> WORK INSTRUCTIONS:
Among the entries below, find all lines that include "Rabs" and copy them.

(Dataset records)

▬▬▬▬▬▬▬▬▬▬

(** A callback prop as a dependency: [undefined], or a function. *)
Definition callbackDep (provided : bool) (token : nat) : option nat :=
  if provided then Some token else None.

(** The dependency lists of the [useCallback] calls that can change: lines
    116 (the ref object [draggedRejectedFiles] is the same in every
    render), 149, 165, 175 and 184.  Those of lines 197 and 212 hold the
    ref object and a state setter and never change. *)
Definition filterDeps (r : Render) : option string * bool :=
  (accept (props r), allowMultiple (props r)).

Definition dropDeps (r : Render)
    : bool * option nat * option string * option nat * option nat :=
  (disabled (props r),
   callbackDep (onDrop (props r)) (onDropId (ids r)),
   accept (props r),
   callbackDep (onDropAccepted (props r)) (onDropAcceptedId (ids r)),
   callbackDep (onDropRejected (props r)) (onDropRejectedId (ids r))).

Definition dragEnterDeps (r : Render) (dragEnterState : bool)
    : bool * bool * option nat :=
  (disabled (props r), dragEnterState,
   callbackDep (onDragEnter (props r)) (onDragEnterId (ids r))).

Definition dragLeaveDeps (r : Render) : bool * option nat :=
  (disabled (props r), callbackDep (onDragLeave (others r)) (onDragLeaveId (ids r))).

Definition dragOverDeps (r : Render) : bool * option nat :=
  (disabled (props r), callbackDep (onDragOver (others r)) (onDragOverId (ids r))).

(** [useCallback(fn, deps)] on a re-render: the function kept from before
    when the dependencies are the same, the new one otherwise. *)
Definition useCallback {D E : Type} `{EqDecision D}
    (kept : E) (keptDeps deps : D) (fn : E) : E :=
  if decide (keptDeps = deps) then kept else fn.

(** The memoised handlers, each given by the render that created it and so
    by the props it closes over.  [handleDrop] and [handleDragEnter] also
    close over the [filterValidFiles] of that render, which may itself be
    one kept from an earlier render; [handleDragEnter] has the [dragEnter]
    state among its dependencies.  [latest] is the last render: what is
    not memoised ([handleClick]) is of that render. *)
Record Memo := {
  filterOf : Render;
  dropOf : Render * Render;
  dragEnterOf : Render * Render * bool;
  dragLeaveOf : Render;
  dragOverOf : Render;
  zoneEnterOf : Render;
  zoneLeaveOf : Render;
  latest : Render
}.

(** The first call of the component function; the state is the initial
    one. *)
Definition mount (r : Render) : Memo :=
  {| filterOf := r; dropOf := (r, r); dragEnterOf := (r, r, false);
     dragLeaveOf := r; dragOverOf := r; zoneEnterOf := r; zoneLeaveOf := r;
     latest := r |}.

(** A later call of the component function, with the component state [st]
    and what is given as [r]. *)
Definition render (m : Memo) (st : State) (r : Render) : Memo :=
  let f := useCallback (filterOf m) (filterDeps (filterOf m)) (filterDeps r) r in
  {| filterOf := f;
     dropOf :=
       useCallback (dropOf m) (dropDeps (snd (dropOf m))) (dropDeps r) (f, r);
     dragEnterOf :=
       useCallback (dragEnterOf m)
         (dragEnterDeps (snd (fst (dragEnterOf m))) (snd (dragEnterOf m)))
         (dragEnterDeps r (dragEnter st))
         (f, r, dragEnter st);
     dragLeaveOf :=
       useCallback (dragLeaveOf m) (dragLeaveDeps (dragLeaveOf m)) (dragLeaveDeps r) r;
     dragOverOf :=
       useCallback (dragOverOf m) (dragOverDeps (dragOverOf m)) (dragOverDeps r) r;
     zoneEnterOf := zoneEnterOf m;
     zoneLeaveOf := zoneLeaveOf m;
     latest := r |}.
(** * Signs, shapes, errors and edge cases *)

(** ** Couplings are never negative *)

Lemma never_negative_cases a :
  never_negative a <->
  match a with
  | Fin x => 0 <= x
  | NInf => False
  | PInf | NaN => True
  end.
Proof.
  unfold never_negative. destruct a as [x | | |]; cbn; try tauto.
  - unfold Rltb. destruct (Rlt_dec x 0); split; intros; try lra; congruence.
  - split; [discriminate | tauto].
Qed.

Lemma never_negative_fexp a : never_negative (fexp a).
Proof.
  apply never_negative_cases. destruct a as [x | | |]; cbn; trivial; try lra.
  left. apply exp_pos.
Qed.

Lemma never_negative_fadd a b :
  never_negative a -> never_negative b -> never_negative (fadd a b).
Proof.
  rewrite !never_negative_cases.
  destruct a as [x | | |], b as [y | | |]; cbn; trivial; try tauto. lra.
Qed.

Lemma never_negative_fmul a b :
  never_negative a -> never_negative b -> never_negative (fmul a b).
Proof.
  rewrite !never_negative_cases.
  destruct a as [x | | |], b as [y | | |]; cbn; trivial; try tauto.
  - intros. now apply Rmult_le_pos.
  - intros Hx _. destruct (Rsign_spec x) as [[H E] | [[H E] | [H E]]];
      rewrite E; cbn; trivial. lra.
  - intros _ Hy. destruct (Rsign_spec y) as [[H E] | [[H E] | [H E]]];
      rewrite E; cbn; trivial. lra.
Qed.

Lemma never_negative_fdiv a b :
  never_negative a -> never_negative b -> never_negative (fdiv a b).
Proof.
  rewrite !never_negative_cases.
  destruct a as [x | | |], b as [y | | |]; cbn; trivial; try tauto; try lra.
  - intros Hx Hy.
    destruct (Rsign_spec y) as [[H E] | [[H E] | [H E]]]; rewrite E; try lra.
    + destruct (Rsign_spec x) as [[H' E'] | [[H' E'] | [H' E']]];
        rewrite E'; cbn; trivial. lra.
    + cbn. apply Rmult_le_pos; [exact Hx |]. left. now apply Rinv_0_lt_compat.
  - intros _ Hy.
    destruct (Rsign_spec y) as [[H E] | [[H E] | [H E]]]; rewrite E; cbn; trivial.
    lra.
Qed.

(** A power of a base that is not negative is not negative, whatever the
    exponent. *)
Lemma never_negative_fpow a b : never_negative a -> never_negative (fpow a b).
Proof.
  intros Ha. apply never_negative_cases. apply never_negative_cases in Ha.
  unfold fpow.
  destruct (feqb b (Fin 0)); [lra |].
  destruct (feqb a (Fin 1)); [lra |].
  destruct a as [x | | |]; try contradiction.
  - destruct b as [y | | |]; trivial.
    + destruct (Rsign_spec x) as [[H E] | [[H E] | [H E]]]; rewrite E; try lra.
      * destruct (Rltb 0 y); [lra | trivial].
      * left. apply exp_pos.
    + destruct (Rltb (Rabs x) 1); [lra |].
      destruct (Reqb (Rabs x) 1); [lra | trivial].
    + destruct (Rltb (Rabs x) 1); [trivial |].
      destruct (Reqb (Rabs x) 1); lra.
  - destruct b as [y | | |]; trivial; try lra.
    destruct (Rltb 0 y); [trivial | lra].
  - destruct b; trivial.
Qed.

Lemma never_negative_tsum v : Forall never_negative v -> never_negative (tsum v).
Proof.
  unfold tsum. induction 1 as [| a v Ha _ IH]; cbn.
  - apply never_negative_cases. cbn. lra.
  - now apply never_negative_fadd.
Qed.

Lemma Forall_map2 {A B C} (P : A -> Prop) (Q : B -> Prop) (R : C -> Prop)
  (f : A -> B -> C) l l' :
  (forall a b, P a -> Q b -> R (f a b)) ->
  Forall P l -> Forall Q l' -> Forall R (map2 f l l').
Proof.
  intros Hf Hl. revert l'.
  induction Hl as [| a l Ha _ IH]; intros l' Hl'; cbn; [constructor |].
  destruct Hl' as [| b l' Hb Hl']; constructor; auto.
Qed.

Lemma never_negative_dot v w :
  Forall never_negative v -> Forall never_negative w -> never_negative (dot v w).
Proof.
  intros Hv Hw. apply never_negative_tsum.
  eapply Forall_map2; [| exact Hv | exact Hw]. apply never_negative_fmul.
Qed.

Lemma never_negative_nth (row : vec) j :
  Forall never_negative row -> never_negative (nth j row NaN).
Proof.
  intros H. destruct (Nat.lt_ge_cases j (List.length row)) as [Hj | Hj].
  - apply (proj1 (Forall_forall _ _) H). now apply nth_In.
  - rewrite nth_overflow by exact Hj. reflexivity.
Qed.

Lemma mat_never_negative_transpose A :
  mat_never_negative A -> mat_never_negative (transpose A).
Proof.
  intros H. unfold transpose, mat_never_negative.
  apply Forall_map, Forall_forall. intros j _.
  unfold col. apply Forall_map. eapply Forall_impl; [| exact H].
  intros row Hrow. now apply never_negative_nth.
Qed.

▬▬▬▬▬▬▬▬▬▬

> SOLUTION FOR THIS EXERCISE:
    + destruct (Rltb (Rabs x) 1); [lra |].
      destruct (Reqb (Rabs x) 1); [lra | trivial].
    + destruct (Rltb (Rabs x) 1); [trivial |].
      destruct (Reqb (Rabs x) 1); lra.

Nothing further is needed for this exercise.